Ella est une petite fille noire qui vit à South Central, pas bien loin de Compton. En 1992, l'acquittement des quatre policiers blancs coupables du tabassage de Rodney King déclenche des émeutes qui feront une cinquantaine de morts. C'est durant ces violences que naît Kevin (Kev, le Riot Baby), le petit frère d'Ella, au milieu d'une ville en proie aux émeutes raciales.
Quelques années à South Central, puis déménagement à Harlem. Maman, Ella, et Kev. Dans un petit appartement.
Maman travaille dur à l’hôpital et fréquente tout aussi intensément l'église. Kev essaie de rester dans le droit chemin ; mais c'est si difficile quand le quartier pousse au crime et que les policiers passent leur temps à harceler, brimer, chercher l'arrestation arbitraire. Ella, elle, est victime de son « don ». Elle a des visions. Elle voit les pensées des gens, elle voit leur avenir, elle voit le passé, elle a des crises de plus en plus violentes durant lesquelles elle est capable de grandes destructions, mettant même en danger son frère et sa mère.
Puis, Sean Bell est tué durant son enterrement de vie de garçon et Ella part sans laisser d'adresse. Kev, lui, pour un braquage, est envoyé à Rykers. Des années d'incarcération, mitard compris. Des années pendant lesquelles Ella, qui peut maintenant voler, se téléporter, etc. vient régulièrement lui rendre visite, en personne ou par l'esprit.
Des années après lesquelles Kev, enfin libéré sur parole, est envoyé à Watts, dans un centre ultramoderne de réinsertion/reprogrammation, alors que dehors l'Etat s'est encore plus militarisé et que la police prend des airs cyberpunk. Ella le rejoint encore, elle le convainc enfin que l'emprise ne cesse jamais, que la vengeance est nécessaire, et qu'une révolution violente doit advenir.
"Riot Baby" est un court roman qui exprime, brute de fonderie, la colère des Noirs américains.
A travers les yeux d'Ella et ses sens surnaturels, le lecteur voit le quotidien discriminé des Noirs américains. Un quotidien fait de misère, de violence, de harcèlement policier. Un quotidien dans lequel les chances de mourir jeune sont élevées, celles de finir en prison encore plus. C'est à travers les vies croisées d'Ella et de Kev, à travers les dizaines de vignettes vision ou souvenir qu'Ella invoque que l'auteur raconte l'histoire des Noirs américains, des plus petits destins individuels aux plus grandes tragédies.
Emeutes de Denver, Rodéo prison à Angola, Rodney King, Sean Bell, et tant d'autres moins connus, jusqu'à tous ceux qui meurent dans un drive-by ou poignardés pendant une embrouille de drogue. Du Sud esclavagiste aux killing fields des ghettos actuels.

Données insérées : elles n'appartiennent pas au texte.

(** A flag-prefixed token without [=], which may take the next token as
    its value. *)
Definition bareFlag (t : string) : bool :=
  (startsWith t "-" && negb (includes t "="))%bool.

(** The first help flag of [args] is not the presumed value of a flag. *)
Definition helpQualifies (args : list string) : Prop :=
  exists i, firstIndex isHelpFlag args i
            /\ (i = 0 \/ exists prev, at_ args (i - 1) = Some prev /\ bareFlag prev = false).

(** Every name the declaration gives the command: the name, then the
    aliases. *)
Definition declaredNames (c : RawCommand) : list string :=
  ((match raw_name c with Some n => [n] | None => [] end)
   ++ (match raw_aliases c with Some al => al | None => [] end))%list.

(** An entry is named in flag form, without [=]. *)
Definition flagNamed (e : OptEntry) : Prop :=
  forall n, In n (optNames e) -> startsWith n "-" = true /\ includes n "=" = false.

(** An option that is not positional. *)
Definition isNamedOption (e : OptEntry) : bool := negb (isPositional (opt_type (snd e))).

(** The lower-cased spellings of a boolean value. *)
Definition spellsTrue (d : string) : bool :=
  (String.eqb d "" || String.eqb d "true" || String.eqb d "1")%bool.

Definition spellsFalse (d : string) : bool :=
  (String.eqb d "false" || String.eqb d "0")%bool.

(** No key of the mapping has the value [undefined]. *)
Definition allDefined (o : Record_) : Prop :=
  Forall (fun kv => isUndefined (snd kv) = false) o.

(** The aliases of a command, none when the list is absent. *)
Definition aliasesOf (c : Command) : list string :=
  match cmd_aliases c with Some al => al | None => [] end.
Lemma rms_le (b : R) (v : list R) :
  0 <= b -> v <> [] -> Forall (fun x => Rabs x <= b) v ->
  sqrt (np_mean (map (fun x => x * x) v)) <= b.
Proof.
  intros Hb Hv Hall. rewrite <- (sqrt_square b) by exact Hb.
  apply sqrt_le_1_alt.
  apply (np_mean_bounds 0 (b * b)).
  - destruct v; [contradiction | discriminate].
  - apply List.Forall_map. eapply List.Forall_impl; [|exact Hall].
    intros x Hx. simpl in Hx.
    pose proof (Rle_0_sqr x) as Hsq. unfold Rsqr in Hsq.
    split; [exact Hsq|].
    pose proof (Rabs_pos x) as Hpos.
    replace (x * x) with (Rabs x * Rabs x)
      by (unfold Rabs; destruct (Rcase_abs x); ring).
    apply Rmult_le_compat; assumption.
Qed.

Lemma fold_Rmax_lt (c x : R) (l : list R) :
  x < c -> Forall (fun y => y < c) l -> fold_right Rmax x l < c.
Proof.
  intros Hx Hl. induction Hl as [|y l Hy Hl IH]; simpl; [exact Hx|].
  apply Rmax_lub_lt; assumption.
Qed.

Lemma rms_lt (c : R) (v : list R) :
  0 < c -> v <> [] -> Forall (fun x => Rabs x < c) v ->
  sqrt (np_mean (map (fun x => x * x) v)) < c.
Proof.
  intros Hc Hv Hall.
  destruct v as [|x0 l]; [contradiction|].
  set (v := x0 :: l) in *.
  assert (Hpk : exists peak, np_max (map Rabs v) = Some peak)
    by (unfold v; simpl; eauto).
  destruct Hpk as [peak Hpk].
  assert (Hlt : peak < c).
  { unfold v in Hpk. simpl in Hpk. injection Hpk as <-.
    inversion Hall as [|? ? Hx Hl]; subst.
    apply fold_Rmax_lt; [exact Hx | apply List.Forall_map; exact Hl]. }
  assert (H0 : 0 <= peak).
  { pose proof (np_max_spec _ _ Hpk) as Hall'.
    unfold v in Hall'. simpl in Hall'.
    inversion Hall' as [|? ? Hx _]; subst.
    pose proof (Rabs_pos x0). lra. }
  apply Rle_lt_trans with peak; [|exact Hlt].
  apply rms_le; [exact H0 | exact Hv|].
  apply (np_max_abs_le peak v peak Hpk). lra.
Qed.

Lemma Forall_or_Exists_abs (c : R) (v : list R) :
  Forall (fun x => Rabs x < c) v \/ Exists (fun x => c <= Rabs x) v.
Proof.
  induction v as [|x v [IH|IH]].
  - left. constructor.
  - destruct (Rlt_dec (Rabs x) c) as [Hx|Hx].
    + left. constructor; assumption.
    + right. apply Exists_cons_hd. lra.
  - right. apply Exists_cons_tl, IH.
Qed.
(** X9: [ComputeDomain] composes [computeForkDataRoot] and [domain]: whatever
    [computeForkDataRoot] returns on the defaulted arguments decides the
    result.  A fork-data root with a nil error gives the domain type followed
    by the root's first 28 bytes; an error gives the nil slice and that
    error. *)
Theorem ComputeDomain_from_fork_data_root (Other error : Type)
  (w : world Other error) (domainType : array DomainByteLength)
  (forkVersion genesisValidatorsRoot : slice)
  (forkDataRoot : array 32) (err : option error) :
  let cfg := params_BeaconConfig w in
  run w (computeForkDataRoot (resolved_fork_version cfg forkVersion)
           (resolved_genesis_root cfg genesisValidatorsRoot))
  = Returns (forkDataRoot, err) ->
  run w (ComputeDomain domainType forkVersion genesisValidatorsRoot)
  = match err with
    | None =>
        Returns (slice_of (Vector.to_list domainType
                           ++ firstn 28 (Vector.to_list forkDataRoot)), None)
    | Some e => Returns (nil_slice, Some e)
    end.
Proof.
  intros cfg. rewrite computeForkDataRoot_run, ComputeDomain_run.
  unfold fork_data_record. fold cfg.
  destruct (ssz_HashTreeRoot w _) as [root [e |]];
    intros Heq; injection Heq as <- <-; reflexivity.
Qed.

Lemma ComputeDomain_from_fork_data_root_witness :
  run Sample.w (ComputeDomain Sample.domainType nil_slice Sample.root31)
  = Returns (slice_of ([x01; x00; x00; x00]
                       ++ [x46; x00; x00; x00; x00] ++ repeat x22 23), None).
Proof.
  apply (ComputeDomain_from_fork_data_root nat string Sample.w Sample.domainType
           nil_slice Sample.root31
           (Sample.pack ([x46; x00; x00; x00; x00] ++ repeat x22 31)) None).
  reflexivity.
Defined.

(** ** More on [ComputeSigningRoot] *)

(** X10: when the object is hashed and the engine then fails on the container,
    [ComputeSigningRoot] returns the engine's two results for the container as
    they are: the engine's error, and the array the engine gave with it, which
    is not replaced by the zero array as it is when the object fails. *)
Theorem ComputeSigningRoot_container_failure (Other error : Type)
  (w : world Other error) (object : iface Other) (dom : slice)
  (objRoot r : array 32) (e : error) :
  ssz_HashTreeRoot w object = (objRoot, None) ->
  ssz_HashTreeRoot w
    (SigningRootPtr {| ObjectRoot := array_slice objRoot; Domain := dom |})
  = (r, Some e) ->
  run w (ComputeSigningRoot object dom) = Returns (r, Some e) /\
  engine_inputs w (ComputeSigningRoot object dom)
  = [object;
     SigningRootPtr {| ObjectRoot := array_slice objRoot; Domain := dom |}].
Proof.
  intros Hobj Hcont.
  rewrite ComputeSigningRoot_run, ComputeSigningRoot_inputs, Hobj.
  split; [now rewrite Hcont | reflexivity].
Qed.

Des champs de coton aux cellules d'isolement. Toujours sous la surveillance d'un nervi blanc, d'un policier, d'un gardien de prison, d'un drone. Toujours sous l'épée de Damoclès d'un drogué impromptu ou d'un homie adverse.

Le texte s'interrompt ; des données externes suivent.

(** The connection the deleted block is attached to: the target of its
    previous connection when that is connected, else the target of its
    output connection. *)
Lemma preDelete_attached (d : Doc) deletedBlock s :
  potentialNodes (preDelete d deletedBlock s) =
  Some (pushed (getCurNode s)
        ++ pushed (NConnection <$>
             match
               pc ← BlockSvg.previousConnection (block d deletedBlock);
               RenderedConnection.targetConnection (connection d pc)
             with
             | Some a => Some a
             | None =>
                 oc ← BlockSvg.outputConnection (block d deletedBlock);
                 RenderedConnection.targetConnection (connection d oc)
             end)
        ++ pushed (NBlock <$> BlockSvg.getNextBlock (block d deletedBlock))
        ++ pushed (NBlock <$> BlockSvg.getParent (block d deletedBlock))
        ++ [NWorkspace]).
Proof.
  rewrite preDelete_nodes. unfold nullish.
  by destruct (BlockSvg.previousConnection (block d deletedBlock) ≫= _).
Qed.

(** C1. [preDelete(deletedBlock)] records, in this order, the current
    position (if any), the connection the deleted block is attached to
    (the target of its previous connection, and only when the previous
    connection is absent or unconnected the target of its output
    connection; nothing when neither is connected), the block after the
    deleted block (if any), the parent block of the deleted block (if
    any) and the workspace; a later [postDelete], run on the document as
    it is by then, moves the current position to the first recorded node
    whose owning block, if it has one, is not disposed.  For a stack
    A → B → C with the cursor on B: once B is disposed and A is not, the
    position after [preDelete(B)], the removal and [postDelete()] is the
    connection of A to which B was attached; the same holds for a value
    block B attached through its output connection. *)
Theorem deletion_recovery (d d' : Doc) :
  (* attached through the previous connection *)
  (forall deletedBlock s a,
      (pc ← BlockSvg.previousConnection (block d deletedBlock);
       RenderedConnection.targetConnection (connection d pc)) = Some a ->
      potentialNodes (preDelete d deletedBlock s) =
      Some (pushed (getCurNode s)
            ++ [NConnection a]
            ++ pushed (NBlock <$> BlockSvg.getNextBlock (block d deletedBlock))
            ++ pushed (NBlock <$> BlockSvg.getParent (block d deletedBlock))
            ++ [NWorkspace]))
  (* no connected previous connection: attached through the output
     connection *)
  /\ (forall deletedBlock s a,
      (pc ← BlockSvg.previousConnection (block d deletedBlock);
       RenderedConnection.targetConnection (connection d pc)) = None ->
      (oc ← BlockSvg.outputConnection (block d deletedBlock);
       RenderedConnection.targetConnection (connection d oc)) = Some a ->
      potentialNodes (preDelete d deletedBlock s) =
      Some (pushed (getCurNode s)
            ++ [NConnection a]
            ++ pushed (NBlock <$> BlockSvg.getNextBlock (block d deletedBlock))
            ++ pushed (NBlock <$> BlockSvg.getParent (block d deletedBlock))
            ++ [NWorkspace]))
  (* attached to nothing *)
  /\ (forall deletedBlock s,
      (pc ← BlockSvg.previousConnection (block d deletedBlock);
       RenderedConnection.targetConnection (connection d pc)) = None ->
      (oc ← BlockSvg.outputConnection (block d deletedBlock);
       RenderedConnection.targetConnection (connection d oc)) = None ->
      potentialNodes (preDelete d deletedBlock s) =
      Some (pushed (getCurNode s)
            ++ pushed (NBlock <$> BlockSvg.getNextBlock (block d deletedBlock))
            ++ pushed (NBlock <$> BlockSvg.getParent (block d deletedBlock))
            ++ [NWorkspace]))
  (* postDelete takes the first survivor of the pending list *)
  /\ (forall s nodes node,
         potentialNodes s = Some nodes ->
         find (notDisposed d') nodes = Some node ->
         fst (postDelete d' s) = Normal
         /\ getCurNode (snd (postDelete d' s)) = Some node)
  (* the stack A → B → C, the cursor on B, B deleted: [d] is the document
     before the removal and [d'] the document after it *)
  /\ (forall (s s' : State) (A B : BlockId) (p a : ConnId),
         getCurNode s = Some (NBlock B) ->
         BlockSvg.previousConnection (block d B) = Some p ->
         RenderedConnection.targetConnection (connection d p) = Some a ->
         potentialNodes s' = potentialNodes (preDelete d B s) ->
         BlockSvg.disposed (block d' B) = true ->
         RenderedConnection.getSourceBlock (connection d' a) = A ->
         BlockSvg.disposed (block d' A) = false ->
         fst (postDelete d' s') = Normal
         /\ getCurNode (snd (postDelete d' s')) = Some (NConnection a))
  (* a value block B plugged into an input of A through its output
     connection, the cursor on B, B deleted *)
  /\ (forall (s s' : State) (A B : BlockId) (o a : ConnId),
         getCurNode s = Some (NBlock B) ->
         (pc ← BlockSvg.previousConnection (block d B);
          RenderedConnection.targetConnection (connection d pc)) = None ->
         BlockSvg.outputConnection (block d B) = Some o ->
         RenderedConnection.targetConnection (connection d o) = Some a ->
         potentialNodes s' = potentialNodes (preDelete d B s) ->
         BlockSvg.disposed (block d' B) = true ->
         RenderedConnection.getSourceBlock (connection d' a) = A ->
         BlockSvg.disposed (block d' A) = false ->
         fst (postDelete d' s') = Normal
         /\ getCurNode (snd (postDelete d' s')) = Some (NConnection a)).
Proof.
  assert (forall (s' : State) (A B : BlockId) (a : ConnId) rest,
    potentialNodes s' = Some ([NBlock B; NConnection a] ++ rest) ->
    BlockSvg.disposed (block d' B) = true ->
    RenderedConnection.getSourceBlock (connection d' a) = A ->
    BlockSvg.disposed (block d' A) = false ->
    fst (postDelete d' s') = Normal
    /\ getCurNode (snd (postDelete d' s')) = Some (NConnection a)) as Hland.
  { intros s' A B a rest Hpending HB Ha HA.
    eapply postDelete_first_valid; [done|].
    cbn [app find]. unfold notDisposed at 1. cbn [getSourceBlockFromNode].
    rewrite HB. cbn [negb].
    unfold notDisposed at 1. cbn [getSourceBlockFromNode].
    by rewrite Ha, HA. }
  split; [|split; [|split; [|split; [|split]]]].
  - intros deletedBlock s a Hprev. by rewrite preDelete_attached, Hprev.
  - intros deletedBlock s a Hprev Hout. by rewrite preDelete_attached, Hprev, Hout.
  - intros deletedBlock s Hprev Hout. by rewrite preDelete_attached, Hprev, Hout.
  - apply postDelete_first_valid.
  - intros s s' A B p a Hcur Hprev Htarget Hpending HB Ha HA.
    eapply (Hland s' A B a); try done.
    rewrite Hpending, preDelete_attached, Hcur, Hprev.
    cbn [mbind option_bind]. by rewrite Htarget.
  - intros s s' A B o a Hcur Hprev Hout Htarget Hpending HB Ha HA.
    eapply (Hland s' A B a); try done.
    rewrite Hpending, preDelete_attached, Hcur, Hprev, Hout.
    cbn [mbind option_bind]. by rewrite Htarget.
Qed.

Les événements, les exemples, infimes ou énormes, s’enchaînent et forment une tapisserie de la souffrance noire américaine dans un pays qui n'a jamais accepté la fin de l'esclavage. Une tapisserie qui se grave au fer rouge dans l'esprit d'Ella jusqu'à la transformer en une incarnation de la rage noire.

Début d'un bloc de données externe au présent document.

(** With budget for the nesting the crawl ends, normally or on the
    [ValueError] of a [urljoin]; it explores nothing beyond the cap, and at a
    depth beyond the cap it only logs the warning. *)
Lemma crawl_and_download_ends fuel : forall url depth s,
  (Z.to_nat (21 - depth) < fuel)%nat ->
  exists r s',
    crawl_and_download F R py_int urlparse_path urljoin fuel url depth s = Some (r, s') /\
    Inv.ends_as urljoin r /\
    explored_within depth s s' /\
    ((20 < depth)%Z ->
     r = Ok tt /\
     s' = {| self := self s; disk := disk s; requests := requests s;
             logged := (logged s ++ [MaxDepthReached url])%list |}).
Proof.
  induction fuel as [| fuel IH]; intros url depth s Hfuel; [lia |].
  cbn [crawl_and_download].
  destruct (20 <? depth)%Z eqn:Hcap.
  { eexists _, _. split; [reflexivity |]. split; [by left |]. split; [| done].
    apply explored_within_quiet. eapply quiet_log; [| reflexivity]. by intros ??. }
  apply Z.ltb_ge in Hcap.
  unfold mbind at 1, MF_bind at 1, lift at 1, log at 1, modify.
  set (s1 := {| self := self s; disk := disk s; requests := requests s;
                logged := (logged s ++ [Exploring depth url])%list |}).
  assert (explored_within depth s s1) as He1.
  { intros d u [? | Heq%list_elem_of_singleton]%elem_of_app; [by left |].
    injection Heq as -> ->. right. lia. }
  destruct (get_directory_listing_total url s1) as (links & s2 & Hlist).
  pose proof (quiet_get_directory_listing url _ _ _ Hlist) as Hq2.
  unfold mbind at 1, MF_bind at 1, lift at 1. rewrite Hlist.
  assert (explored_within depth s s2) as He2.
  { eapply explored_within_trans; [exact He1 | by apply explored_within_quiet]. }
  destruct links as [| link links].
  { eexists _, _. split; [reflexivity |]. split; [by left |]. split; [| lia].
    eapply explored_within_trans; [exact He2 |].
    apply explored_within_quiet. eapply quiet_log; [| reflexivity]. by intros ??. }
  destruct (for_links_terminates
              (process_link F R py_int urlparse_path urljoin
                 (crawl_and_download F R py_int urlparse_path urljoin fuel) url depth)
              depth) with (links := link :: links) (s := s2) as (r & s' & Hrun & Hr & He').
  { apply process_link_terminates. intros u s0.
    destruct (IH u (depth + 1)%Z s0) as (r0 & s0' & H0 & Hr0 & He0 & _); [lia |]. eauto. }
  exists r, s'. split; [done |]. split; [done |]. split; [| lia].
  by eapply explored_within_trans.
Qed.

(** C7.  Whatever the remote serves, cyclic listings included, a crawl
    from [depth] ends once the recursion budget of the model exceeds
    [21 - depth], with the same result for every such budget: it returns,
    or the [ValueError] of a [urljoin] call ends it.  It explores no
    directory deeper than the cap of 20, and a call beyond the cap returns
    at once, having only logged the warning. *)
Theorem crawl_and_download_terminates fuel url depth s :
  (Z.to_nat (21 - depth) < fuel)%nat ->
  exists r s',
    (forall fuel', (fuel <= fuel')%nat ->
       crawl_and_download F R py_int urlparse_path urljoin fuel' url depth s
         = Some (r, s')) /\
    (r = Ok tt \/ r = Raise ValueError) /\
    explored_within depth s s' /\
    ((20 < depth)%Z ->
     r = Ok tt /\
     s' = {| self := self s; disk := disk s; requests := requests s;
             logged := (logged s ++ [MaxDepthReached url])%list |}).
Proof.
  intros Hfuel.
  destruct (crawl_and_download_ends fuel url depth s Hfuel) as (r & s' & Hrun & Hr & Hrest).
  exists r, s'. split; [| split; [| done]].
  - intros fuel' Hle. by eapply crawl_and_download_fuel.
  - destruct Hr as [-> | [-> _]]; [by left | by right].
Qed.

"Riot Baby" est un roman très bien écrit, nerveux et incisif, dans un style cut et plus que cut. Le texte est un flow initerrompu, plus adapté à être scandé par Public Enemy que susurré comme une mélopée. L'ensemble est plutôt impressionnant ; et on saluera la performance d'écrire 180 pages en parler homeboy quand on est un auteur diplômé de Yale, Columbia, Sciences Po Paris. C'est ici sans conteste de littérature qu'il s'agit. D'entrer dans la peau de l'autre qu'on n'est pas.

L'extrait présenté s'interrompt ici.